Während Gegner des Brennerbasistunnel mit Ministeranfragen gegen das Tunnelprojekt mobilisieren sprechen sich ÖBB-Aufsichtsratschef Horst Pöchhacker und SPÖ-Bundesgeschäftsführer Günther Kräuter für die Projekte Koralm- bzw. Semmeringbasistunnel aus.

ÖBB-Aufsichtsratschef Horst Pöchhacker beharrt darauf, dass der Koralm-Tunnel gebaut werden müsse. Die Verschuldung der Bahn sei kein Argument dagegen, schließlich handle es sich bei Tunnelbauten um volkswirtschaftlich wichtige Investitionen, die sich langfristig rechneten, so Pöchhacker im ORF-"Morgenjournal".

Zuletzt haben sich Wifo-Chef Karl Aiginger und ÖBB-Betriebsratschef Wilhelm Haberzettl gegen den Weiterbau des Koralmtunnels ausgesprochen. Die jüngste Auftragsvergabe sei nicht übereilt, bei dem Projekt sei der "Point of no Return" schon überschritten, hält dem Pöchhacker entgegen. "Wir leben heute noch von Investitionen aus dem 19. Jahrhundert", vergleicht er.

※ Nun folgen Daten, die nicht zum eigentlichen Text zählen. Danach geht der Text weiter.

(** * pytools.vectorizations: the structural map/zip engine

    A shallow embedding of [src/pytools/vectorizations.py]: the type tables,
    the helper predicates, and the four decorators [vectorize],
    [vectorize_param], [vectorize_multi] and [vectorize_multi_param]
    (the spec's [map], [map_with_params], [zip] and [zip_with_params]),
    together with the loguru catcher every decorated function is wrapped in. *)

From Stdlib Require Import ZArith List String Ascii Bool Arith Lia DecimalString.
Import ListNotations.
Local Open Scope string_scope.

Set Implicit Arguments.
Set Warnings "-register-all".

(** ** Python types *)

(** The types of [TYPES] other than [int], [str], [bytes] and [bool]; their
    instances are opaque to the engine. *)
Inductive scalar_type : Type :=
| t_float | t_complex | t_bytearray | t_memoryview
| np_int8 | np_int16 | np_int32 | np_int64
| np_uint8 | np_uint16 | np_uint32 | np_uint64
| np_float16 | np_float32 | np_float64
| np_complex64 | np_complex128 | np_bool_ | np_str_ | np_bytes_
| pd_Int8Dtype | pd_Int16Dtype | pd_Int32Dtype | pd_Int64Dtype
| pd_UInt8Dtype | pd_UInt16Dtype | pd_UInt32Dtype | pd_UInt64Dtype
| pd_Float32Dtype | pd_Float64Dtype | pd_BooleanDtype | pd_StringDtype
| t_datetime | t_timedelta | t_time | t_date | t_timezone
| np_datetime64 | pd_Timestamp | pd_Timedelta | pa_TimestampType.

Inductive pytype : Type :=
| t_int | t_bool | t_str | t_bytes
| t_scalar (t : scalar_type)
| t_list | t_set | t_tuple | t_dict
| np_ndarray | pd_DataFrame | pd_Series
| t_NoneType
| t_object (cls : string).

Definition scalar_type_eq_dec (a b : scalar_type) : {a = b} + {a <> b}.
Proof. decide equality. Defined.

Definition pytype_eq_dec (a b : pytype) : {a = b} + {a <> b}.
Proof. decide equality; [apply scalar_type_eq_dec | apply string_dec]. Defined.

Definition pytype_eqb (a b : pytype) : bool :=
  if pytype_eq_dec a b then true else false.

(** [issubclass a b] for the classes above.  Besides identity, the proper
    subclass pairs are those of CPython, numpy and pandas; a user class
    [t_object] derives from [object] only. *)
Definition issubclass (a b : pytype) : bool :=
  pytype_eqb a b ||
  match a, b with
  | t_bool, t_int => true
  | t_scalar np_float64, t_scalar t_float => true
  | t_scalar np_complex128, t_scalar t_complex => true
  | t_scalar np_str_, t_str => true
  | t_scalar np_bytes_, t_bytes => true
  | t_scalar t_datetime, t_scalar t_date => true
  | t_scalar pd_Timestamp, t_scalar t_datetime => true
  | t_scalar pd_Timestamp, t_scalar t_date => true
  | t_scalar pd_Timedelta, t_scalar t_timedelta => true
  | _, _ => false
  end.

Auch seien alle Zeitungen voll des Lobes gewesen, als die Schweiz beim Gotthard-Tunnel den Durchstich feierte, zugleich spreche man in Österreich von "Tunnel-Wahn". Wenn man aber nicht investiere, dann sei dies langfristig ein Nachteil für den Wirtschaftsstandort.

Der Bahn-Aufsichtsratschef zeigte auch mit dem Finger auf den Straßenverkehr: Auch die Asfinag habe Milliardenschulden, auch diese könne man nicht wie bei einem Unternehmen als verlorene Aufwendungen verbuchen. Und wenn man Verkehrspolitik mache, dann müsse man auch über eine flächendeckende Lkw-Maut "nachdenken", regte Pöchhacker an.

SPÖ-Bundesgeschäftsführer Günther Kräuter stellt im Zusammenhang mit der Diskussion um die großen österreichischen Tunnelprojekte fest, dass sowohl der Koralm- als auch der damit verbundene Semmeringbasistunnel unverzichtbare Leitprojekte für die Zukunft des Wirtschaftsstandortes Österreich seien.

"Der Rechnungshof stellt in allen seinen Prüfungen und Expertisen klar, dass der Ausbau der Südbahn und damit des Baltisch-Adriatischen Korridors volkswirtschaftlich völlig außer Streit steht und entscheidend für die künftige Standortqualität Österreichs sein wird", so Kräuter.